• [Exercise]:
Set down exactly, from the records below, the line with "blocks the mount" through the line with "Teardown.lower_sb spd = Some l ->", and nothing else.

Stored items from a collection

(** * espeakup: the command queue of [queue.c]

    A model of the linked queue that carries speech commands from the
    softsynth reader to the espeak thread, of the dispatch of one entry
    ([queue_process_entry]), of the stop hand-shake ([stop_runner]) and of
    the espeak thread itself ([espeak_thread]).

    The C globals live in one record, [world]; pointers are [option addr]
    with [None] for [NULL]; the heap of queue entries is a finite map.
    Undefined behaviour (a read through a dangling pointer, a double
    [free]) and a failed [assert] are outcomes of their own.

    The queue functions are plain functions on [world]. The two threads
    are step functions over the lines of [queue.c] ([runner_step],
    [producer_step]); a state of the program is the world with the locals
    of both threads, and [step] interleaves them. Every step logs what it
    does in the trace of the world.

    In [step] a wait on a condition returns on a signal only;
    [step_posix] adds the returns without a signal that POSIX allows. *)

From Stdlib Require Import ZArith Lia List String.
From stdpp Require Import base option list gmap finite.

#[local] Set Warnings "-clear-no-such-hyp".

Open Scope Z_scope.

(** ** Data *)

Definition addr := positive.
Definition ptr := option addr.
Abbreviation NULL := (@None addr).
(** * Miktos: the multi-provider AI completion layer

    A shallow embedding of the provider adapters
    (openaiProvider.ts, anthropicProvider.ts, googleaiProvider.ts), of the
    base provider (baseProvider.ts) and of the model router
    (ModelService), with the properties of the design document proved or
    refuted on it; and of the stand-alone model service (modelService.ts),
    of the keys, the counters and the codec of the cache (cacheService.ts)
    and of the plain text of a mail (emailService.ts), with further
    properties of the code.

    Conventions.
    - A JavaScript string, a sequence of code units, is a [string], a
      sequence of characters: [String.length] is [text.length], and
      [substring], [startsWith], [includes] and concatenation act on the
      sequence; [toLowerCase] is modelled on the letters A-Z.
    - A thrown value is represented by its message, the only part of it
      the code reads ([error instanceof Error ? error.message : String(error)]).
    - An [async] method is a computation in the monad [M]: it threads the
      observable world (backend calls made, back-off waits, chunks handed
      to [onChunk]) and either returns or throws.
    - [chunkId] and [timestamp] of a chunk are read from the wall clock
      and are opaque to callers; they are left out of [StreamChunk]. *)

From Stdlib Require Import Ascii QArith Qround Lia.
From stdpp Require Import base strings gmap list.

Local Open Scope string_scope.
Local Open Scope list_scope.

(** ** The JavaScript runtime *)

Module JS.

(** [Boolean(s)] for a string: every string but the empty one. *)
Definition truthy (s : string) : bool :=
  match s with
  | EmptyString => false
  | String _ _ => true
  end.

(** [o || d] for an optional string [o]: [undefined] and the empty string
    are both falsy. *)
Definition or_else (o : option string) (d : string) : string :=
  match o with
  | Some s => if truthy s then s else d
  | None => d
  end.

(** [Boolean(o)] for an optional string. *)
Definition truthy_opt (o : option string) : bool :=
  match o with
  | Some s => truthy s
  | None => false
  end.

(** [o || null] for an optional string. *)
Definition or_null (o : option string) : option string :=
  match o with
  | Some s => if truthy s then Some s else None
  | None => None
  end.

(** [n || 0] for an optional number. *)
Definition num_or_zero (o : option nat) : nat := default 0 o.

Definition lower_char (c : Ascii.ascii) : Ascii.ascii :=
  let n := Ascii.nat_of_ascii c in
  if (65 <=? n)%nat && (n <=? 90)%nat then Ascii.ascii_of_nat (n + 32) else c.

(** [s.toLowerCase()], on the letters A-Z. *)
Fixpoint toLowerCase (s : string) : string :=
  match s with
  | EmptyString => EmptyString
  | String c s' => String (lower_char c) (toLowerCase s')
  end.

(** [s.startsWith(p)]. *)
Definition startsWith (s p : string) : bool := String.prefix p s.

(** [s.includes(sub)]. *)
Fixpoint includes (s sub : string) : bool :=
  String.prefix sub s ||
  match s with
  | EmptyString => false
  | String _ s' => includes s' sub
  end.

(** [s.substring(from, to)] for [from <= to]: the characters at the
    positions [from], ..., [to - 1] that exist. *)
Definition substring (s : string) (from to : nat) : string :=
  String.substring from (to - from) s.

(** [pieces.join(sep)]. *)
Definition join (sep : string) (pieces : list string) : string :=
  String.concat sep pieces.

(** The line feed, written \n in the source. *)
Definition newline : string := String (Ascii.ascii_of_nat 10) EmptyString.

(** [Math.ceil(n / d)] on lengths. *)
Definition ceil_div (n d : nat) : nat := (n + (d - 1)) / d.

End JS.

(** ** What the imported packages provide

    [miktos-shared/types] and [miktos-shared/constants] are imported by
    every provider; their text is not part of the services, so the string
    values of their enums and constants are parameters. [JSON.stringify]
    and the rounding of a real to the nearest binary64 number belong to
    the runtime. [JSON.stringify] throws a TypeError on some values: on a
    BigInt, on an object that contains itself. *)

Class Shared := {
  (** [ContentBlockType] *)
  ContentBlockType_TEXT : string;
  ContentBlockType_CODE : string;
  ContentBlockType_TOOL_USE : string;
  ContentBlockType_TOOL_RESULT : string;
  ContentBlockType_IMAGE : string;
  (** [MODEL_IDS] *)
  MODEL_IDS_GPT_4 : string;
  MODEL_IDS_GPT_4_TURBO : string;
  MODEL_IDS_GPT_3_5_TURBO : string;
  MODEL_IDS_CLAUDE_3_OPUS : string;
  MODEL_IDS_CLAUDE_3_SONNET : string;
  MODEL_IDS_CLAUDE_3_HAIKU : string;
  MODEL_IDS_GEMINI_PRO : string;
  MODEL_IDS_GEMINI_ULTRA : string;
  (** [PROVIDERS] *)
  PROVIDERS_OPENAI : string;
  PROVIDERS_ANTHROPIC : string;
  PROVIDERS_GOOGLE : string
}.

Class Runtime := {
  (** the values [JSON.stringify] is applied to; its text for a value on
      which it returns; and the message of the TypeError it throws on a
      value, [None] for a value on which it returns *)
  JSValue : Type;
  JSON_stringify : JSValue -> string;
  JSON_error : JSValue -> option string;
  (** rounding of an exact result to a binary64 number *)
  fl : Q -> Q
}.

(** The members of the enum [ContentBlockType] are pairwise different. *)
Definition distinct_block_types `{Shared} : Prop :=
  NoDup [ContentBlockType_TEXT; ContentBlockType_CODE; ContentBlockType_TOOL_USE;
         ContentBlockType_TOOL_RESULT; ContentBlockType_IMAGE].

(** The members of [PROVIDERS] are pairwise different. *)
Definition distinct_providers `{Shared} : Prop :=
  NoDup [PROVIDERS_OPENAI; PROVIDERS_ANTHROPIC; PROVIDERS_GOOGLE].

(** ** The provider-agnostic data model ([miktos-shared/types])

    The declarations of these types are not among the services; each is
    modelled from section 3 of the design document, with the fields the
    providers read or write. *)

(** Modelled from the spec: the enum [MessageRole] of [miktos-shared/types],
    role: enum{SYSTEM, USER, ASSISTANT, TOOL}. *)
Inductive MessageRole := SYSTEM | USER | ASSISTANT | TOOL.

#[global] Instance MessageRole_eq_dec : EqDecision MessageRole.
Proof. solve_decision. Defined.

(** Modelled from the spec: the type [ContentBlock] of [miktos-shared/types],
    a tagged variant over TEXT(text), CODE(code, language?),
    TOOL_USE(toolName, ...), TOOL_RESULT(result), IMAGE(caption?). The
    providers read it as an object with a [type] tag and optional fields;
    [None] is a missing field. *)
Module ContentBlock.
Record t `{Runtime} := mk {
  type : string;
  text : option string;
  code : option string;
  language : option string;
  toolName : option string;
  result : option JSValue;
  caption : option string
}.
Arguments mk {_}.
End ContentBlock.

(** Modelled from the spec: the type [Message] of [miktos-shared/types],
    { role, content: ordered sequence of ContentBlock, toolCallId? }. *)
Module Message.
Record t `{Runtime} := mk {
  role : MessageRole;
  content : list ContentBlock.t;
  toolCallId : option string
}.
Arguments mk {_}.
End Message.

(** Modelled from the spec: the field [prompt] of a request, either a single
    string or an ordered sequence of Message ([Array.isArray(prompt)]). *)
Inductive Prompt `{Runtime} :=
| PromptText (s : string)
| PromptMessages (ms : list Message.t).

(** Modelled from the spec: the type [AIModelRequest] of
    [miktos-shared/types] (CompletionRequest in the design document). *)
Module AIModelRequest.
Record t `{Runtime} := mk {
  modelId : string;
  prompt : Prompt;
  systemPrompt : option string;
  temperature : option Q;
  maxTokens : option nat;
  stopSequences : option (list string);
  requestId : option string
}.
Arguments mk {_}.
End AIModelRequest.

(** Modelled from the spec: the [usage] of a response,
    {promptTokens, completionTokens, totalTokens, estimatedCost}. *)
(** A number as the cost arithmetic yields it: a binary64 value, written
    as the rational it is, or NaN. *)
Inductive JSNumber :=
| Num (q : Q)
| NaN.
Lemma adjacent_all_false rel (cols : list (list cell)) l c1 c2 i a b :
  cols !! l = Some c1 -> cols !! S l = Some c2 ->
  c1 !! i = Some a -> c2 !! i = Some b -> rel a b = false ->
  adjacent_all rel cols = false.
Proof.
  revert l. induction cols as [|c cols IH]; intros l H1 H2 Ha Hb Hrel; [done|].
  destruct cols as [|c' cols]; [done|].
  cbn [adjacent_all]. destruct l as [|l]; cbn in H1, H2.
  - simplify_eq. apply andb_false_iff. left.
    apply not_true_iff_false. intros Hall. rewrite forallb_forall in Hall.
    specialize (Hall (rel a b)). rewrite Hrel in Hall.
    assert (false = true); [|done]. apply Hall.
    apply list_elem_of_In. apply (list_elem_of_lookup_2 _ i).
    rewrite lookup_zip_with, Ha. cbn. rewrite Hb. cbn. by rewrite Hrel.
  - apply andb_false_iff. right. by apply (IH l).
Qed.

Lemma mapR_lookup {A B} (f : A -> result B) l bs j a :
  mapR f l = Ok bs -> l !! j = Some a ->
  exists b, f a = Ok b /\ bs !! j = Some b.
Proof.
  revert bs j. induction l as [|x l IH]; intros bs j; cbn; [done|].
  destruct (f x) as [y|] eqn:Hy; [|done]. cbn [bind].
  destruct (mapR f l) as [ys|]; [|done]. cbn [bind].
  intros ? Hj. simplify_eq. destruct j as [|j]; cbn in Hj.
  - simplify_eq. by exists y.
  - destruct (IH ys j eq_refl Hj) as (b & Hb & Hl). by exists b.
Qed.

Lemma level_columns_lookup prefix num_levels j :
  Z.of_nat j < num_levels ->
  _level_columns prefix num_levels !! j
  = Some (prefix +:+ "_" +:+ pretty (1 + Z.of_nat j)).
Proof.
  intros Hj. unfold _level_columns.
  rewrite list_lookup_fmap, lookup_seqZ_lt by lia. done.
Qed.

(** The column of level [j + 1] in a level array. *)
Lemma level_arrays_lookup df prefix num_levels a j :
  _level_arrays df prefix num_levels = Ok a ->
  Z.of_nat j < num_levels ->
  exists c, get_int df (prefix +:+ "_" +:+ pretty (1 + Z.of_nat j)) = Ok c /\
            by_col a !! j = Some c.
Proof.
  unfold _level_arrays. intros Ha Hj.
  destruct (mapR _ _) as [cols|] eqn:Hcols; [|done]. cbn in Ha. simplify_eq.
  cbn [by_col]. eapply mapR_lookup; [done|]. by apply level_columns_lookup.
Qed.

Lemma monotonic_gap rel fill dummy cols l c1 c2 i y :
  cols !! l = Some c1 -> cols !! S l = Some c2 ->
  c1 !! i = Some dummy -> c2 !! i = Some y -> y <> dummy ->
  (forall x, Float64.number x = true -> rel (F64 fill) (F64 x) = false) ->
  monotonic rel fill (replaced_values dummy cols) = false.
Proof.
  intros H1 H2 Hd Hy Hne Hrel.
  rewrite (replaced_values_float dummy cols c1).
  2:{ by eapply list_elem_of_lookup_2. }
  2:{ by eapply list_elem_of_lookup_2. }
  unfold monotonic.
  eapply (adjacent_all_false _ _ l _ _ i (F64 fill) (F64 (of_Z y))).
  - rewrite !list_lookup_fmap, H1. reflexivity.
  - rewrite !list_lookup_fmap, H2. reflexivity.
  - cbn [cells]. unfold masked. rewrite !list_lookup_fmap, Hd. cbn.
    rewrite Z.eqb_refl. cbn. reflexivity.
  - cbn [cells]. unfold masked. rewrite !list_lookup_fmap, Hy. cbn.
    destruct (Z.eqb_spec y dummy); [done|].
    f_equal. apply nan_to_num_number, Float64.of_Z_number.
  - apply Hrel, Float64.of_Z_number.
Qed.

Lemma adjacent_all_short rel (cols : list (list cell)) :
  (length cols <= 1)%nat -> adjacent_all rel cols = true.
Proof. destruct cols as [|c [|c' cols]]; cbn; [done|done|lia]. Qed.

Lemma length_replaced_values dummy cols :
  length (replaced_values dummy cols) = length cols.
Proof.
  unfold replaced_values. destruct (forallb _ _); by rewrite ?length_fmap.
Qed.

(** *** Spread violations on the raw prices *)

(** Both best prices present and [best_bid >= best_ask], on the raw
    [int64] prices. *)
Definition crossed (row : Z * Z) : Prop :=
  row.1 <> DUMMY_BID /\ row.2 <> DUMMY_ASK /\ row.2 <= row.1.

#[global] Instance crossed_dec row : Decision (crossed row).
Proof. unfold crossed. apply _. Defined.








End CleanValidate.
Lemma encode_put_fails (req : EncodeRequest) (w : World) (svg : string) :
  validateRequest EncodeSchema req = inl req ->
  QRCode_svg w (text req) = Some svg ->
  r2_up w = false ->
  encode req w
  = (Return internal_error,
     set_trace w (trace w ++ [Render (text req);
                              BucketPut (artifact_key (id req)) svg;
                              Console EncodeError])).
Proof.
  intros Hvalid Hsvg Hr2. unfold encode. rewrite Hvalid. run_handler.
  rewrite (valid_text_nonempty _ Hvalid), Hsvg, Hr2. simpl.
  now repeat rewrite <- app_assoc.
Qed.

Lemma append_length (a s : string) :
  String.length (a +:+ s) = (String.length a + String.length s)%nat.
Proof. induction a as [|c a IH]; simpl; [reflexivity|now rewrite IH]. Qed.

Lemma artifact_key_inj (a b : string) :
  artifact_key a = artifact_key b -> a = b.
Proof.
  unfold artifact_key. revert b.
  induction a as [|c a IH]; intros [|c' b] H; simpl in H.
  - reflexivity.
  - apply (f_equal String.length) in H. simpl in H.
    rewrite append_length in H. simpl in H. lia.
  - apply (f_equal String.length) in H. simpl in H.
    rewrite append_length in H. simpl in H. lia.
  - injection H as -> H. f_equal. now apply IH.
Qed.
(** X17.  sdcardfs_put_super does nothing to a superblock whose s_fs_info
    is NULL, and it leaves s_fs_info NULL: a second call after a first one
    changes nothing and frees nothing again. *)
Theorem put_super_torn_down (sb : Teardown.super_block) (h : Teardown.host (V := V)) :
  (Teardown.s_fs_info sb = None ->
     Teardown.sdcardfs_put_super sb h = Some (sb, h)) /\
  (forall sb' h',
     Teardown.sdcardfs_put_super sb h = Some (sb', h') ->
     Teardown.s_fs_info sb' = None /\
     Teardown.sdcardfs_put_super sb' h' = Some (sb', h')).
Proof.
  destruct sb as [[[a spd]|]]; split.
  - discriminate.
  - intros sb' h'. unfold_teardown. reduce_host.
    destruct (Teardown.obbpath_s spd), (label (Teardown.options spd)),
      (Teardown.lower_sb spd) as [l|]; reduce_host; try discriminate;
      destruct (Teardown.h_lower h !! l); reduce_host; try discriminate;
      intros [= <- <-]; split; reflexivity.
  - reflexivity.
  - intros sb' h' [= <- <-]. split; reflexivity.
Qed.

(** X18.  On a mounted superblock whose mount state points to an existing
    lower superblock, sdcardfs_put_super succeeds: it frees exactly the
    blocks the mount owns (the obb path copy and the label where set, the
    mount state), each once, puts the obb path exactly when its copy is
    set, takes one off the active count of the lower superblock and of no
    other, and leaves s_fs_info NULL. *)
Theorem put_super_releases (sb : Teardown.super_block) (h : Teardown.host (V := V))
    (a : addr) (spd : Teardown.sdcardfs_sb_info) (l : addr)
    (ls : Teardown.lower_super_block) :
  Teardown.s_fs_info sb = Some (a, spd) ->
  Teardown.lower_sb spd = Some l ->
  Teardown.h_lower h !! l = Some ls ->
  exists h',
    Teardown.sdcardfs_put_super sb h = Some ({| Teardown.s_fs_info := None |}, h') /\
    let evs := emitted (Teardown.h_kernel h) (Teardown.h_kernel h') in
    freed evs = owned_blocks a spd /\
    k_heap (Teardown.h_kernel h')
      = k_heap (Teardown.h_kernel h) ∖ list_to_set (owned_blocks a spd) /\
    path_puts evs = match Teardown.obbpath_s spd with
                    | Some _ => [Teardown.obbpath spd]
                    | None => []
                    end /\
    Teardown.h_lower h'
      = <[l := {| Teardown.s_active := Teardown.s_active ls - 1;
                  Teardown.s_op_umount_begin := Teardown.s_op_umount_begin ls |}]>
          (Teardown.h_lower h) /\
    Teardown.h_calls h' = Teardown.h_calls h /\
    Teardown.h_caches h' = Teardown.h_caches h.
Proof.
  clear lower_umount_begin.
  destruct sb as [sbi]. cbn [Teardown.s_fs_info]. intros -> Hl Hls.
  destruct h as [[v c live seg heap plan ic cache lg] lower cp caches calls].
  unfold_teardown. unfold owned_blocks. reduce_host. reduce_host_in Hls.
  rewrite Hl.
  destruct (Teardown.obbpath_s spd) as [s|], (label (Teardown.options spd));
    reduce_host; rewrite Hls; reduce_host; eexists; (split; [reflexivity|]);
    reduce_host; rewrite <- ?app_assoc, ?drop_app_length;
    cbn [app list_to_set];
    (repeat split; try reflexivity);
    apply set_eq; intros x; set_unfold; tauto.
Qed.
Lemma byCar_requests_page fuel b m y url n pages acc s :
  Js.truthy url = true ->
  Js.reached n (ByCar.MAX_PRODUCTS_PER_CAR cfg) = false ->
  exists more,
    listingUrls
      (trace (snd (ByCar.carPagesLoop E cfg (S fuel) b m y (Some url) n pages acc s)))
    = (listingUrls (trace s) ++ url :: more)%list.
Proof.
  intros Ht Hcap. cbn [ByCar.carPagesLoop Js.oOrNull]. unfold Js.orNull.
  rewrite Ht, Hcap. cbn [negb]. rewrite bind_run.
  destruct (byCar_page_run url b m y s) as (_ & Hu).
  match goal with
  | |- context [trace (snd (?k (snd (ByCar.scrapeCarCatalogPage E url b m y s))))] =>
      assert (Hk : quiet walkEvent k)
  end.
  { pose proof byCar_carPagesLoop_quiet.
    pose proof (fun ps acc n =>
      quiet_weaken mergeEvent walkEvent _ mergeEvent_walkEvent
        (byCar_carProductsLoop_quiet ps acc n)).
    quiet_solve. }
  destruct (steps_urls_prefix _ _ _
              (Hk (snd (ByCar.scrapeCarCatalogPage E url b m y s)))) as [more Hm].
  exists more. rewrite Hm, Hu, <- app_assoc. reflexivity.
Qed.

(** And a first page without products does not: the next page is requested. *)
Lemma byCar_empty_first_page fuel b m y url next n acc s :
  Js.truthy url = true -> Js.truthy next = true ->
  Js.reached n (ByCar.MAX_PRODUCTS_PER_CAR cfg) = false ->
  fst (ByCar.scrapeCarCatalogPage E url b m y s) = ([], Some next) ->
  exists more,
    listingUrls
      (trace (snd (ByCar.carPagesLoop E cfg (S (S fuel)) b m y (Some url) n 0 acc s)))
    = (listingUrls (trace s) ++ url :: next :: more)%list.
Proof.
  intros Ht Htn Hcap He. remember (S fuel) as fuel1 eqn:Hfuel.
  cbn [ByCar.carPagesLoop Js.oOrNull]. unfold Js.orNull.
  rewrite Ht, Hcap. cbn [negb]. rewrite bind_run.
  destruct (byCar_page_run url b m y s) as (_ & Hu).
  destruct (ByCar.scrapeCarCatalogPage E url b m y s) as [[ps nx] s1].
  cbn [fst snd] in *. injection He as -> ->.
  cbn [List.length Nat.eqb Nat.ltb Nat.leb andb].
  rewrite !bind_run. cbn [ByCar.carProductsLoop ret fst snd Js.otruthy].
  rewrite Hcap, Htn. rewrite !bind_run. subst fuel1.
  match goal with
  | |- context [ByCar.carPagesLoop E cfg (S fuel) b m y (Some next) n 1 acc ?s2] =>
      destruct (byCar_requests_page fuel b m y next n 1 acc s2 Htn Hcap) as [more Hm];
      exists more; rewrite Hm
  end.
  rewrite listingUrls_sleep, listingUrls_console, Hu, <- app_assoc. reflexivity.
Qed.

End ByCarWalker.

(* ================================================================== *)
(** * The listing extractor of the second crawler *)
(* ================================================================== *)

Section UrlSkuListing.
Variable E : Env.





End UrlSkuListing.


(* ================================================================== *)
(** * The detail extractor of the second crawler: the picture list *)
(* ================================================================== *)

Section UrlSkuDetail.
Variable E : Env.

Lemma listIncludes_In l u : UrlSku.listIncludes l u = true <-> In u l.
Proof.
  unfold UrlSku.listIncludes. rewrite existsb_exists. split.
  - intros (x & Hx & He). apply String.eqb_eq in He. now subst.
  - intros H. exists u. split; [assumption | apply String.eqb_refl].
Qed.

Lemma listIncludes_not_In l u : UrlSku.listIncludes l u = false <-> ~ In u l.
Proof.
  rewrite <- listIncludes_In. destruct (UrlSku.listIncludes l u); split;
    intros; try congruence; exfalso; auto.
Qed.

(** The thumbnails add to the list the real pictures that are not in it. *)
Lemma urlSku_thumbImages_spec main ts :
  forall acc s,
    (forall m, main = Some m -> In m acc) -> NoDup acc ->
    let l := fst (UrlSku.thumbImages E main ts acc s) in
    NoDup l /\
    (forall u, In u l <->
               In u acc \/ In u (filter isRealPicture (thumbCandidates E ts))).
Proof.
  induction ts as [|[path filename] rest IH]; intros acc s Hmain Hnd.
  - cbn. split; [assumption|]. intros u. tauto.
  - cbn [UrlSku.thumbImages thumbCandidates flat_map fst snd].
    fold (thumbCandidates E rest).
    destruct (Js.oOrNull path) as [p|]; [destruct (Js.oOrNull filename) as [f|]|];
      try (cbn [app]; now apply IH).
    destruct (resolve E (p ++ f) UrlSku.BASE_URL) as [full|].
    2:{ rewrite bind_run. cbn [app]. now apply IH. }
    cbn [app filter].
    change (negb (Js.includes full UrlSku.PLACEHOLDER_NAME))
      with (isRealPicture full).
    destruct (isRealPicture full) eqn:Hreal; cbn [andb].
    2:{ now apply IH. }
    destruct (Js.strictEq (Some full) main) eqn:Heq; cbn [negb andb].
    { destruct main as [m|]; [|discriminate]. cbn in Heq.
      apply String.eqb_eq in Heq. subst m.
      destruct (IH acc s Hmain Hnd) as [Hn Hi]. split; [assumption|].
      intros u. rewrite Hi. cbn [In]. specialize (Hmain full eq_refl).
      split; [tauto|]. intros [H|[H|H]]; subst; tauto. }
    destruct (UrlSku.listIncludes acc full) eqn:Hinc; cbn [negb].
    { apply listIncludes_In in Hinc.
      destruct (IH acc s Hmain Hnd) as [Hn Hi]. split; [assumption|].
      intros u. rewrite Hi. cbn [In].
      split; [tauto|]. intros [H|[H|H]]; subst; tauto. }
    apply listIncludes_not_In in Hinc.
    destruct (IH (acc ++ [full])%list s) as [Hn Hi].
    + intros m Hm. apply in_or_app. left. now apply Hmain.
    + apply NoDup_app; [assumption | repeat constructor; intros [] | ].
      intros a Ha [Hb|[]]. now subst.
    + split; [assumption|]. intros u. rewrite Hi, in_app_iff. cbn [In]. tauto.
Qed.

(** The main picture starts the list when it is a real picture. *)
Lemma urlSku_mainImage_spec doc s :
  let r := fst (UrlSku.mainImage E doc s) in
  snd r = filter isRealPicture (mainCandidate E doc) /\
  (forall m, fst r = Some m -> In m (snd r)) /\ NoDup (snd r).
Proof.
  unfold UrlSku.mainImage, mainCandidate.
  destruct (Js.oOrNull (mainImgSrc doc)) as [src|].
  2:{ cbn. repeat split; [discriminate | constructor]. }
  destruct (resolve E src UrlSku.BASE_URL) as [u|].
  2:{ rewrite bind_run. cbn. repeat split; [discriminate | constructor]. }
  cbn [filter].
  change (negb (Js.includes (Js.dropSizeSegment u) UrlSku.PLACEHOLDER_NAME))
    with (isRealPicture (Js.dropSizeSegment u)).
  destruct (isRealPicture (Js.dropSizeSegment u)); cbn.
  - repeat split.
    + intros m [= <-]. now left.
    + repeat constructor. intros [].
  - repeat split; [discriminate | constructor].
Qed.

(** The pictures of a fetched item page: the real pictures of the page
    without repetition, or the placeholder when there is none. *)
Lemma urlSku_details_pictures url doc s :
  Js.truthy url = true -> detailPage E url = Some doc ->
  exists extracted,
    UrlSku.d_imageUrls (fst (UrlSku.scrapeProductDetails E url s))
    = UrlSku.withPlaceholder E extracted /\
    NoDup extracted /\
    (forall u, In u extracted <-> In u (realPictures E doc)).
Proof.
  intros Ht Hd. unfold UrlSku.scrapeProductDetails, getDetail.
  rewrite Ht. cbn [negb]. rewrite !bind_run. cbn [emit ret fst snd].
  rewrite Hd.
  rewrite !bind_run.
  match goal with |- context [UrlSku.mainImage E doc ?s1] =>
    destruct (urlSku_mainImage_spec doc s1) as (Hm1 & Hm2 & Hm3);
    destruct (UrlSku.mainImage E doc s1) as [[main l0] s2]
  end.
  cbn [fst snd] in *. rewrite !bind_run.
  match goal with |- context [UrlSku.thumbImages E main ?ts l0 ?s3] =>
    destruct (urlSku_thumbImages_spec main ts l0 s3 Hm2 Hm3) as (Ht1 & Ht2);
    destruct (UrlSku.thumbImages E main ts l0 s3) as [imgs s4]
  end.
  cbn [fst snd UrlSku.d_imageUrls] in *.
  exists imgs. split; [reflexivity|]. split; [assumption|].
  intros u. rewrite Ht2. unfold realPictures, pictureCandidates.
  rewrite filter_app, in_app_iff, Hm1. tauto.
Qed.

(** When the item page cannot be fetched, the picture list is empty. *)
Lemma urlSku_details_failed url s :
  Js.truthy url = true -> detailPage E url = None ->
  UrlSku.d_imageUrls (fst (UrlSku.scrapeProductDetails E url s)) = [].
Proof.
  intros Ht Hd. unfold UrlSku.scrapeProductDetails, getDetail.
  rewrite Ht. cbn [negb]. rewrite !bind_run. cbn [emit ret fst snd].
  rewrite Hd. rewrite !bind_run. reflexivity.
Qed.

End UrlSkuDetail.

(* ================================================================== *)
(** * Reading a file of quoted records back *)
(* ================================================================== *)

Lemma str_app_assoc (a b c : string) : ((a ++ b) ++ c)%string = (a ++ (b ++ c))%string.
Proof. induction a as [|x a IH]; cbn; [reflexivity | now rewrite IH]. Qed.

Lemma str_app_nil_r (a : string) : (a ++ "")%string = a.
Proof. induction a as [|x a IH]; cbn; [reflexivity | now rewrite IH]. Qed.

• [Response]:
    blocks the mount owns (the obb path copy and the label where set, the
    mount state), each once, puts the obb path exactly when its copy is
    set, takes one off the active count of the lower superblock and of no
    other, and leaves s_fs_info NULL. *)
Theorem put_super_releases (sb : Teardown.super_block) (h : Teardown.host (V := V))
    (a : addr) (spd : Teardown.sdcardfs_sb_info) (l : addr)
    (ls : Teardown.lower_super_block) :
  Teardown.s_fs_info sb = Some (a, spd) ->
  Teardown.lower_sb spd = Some l ->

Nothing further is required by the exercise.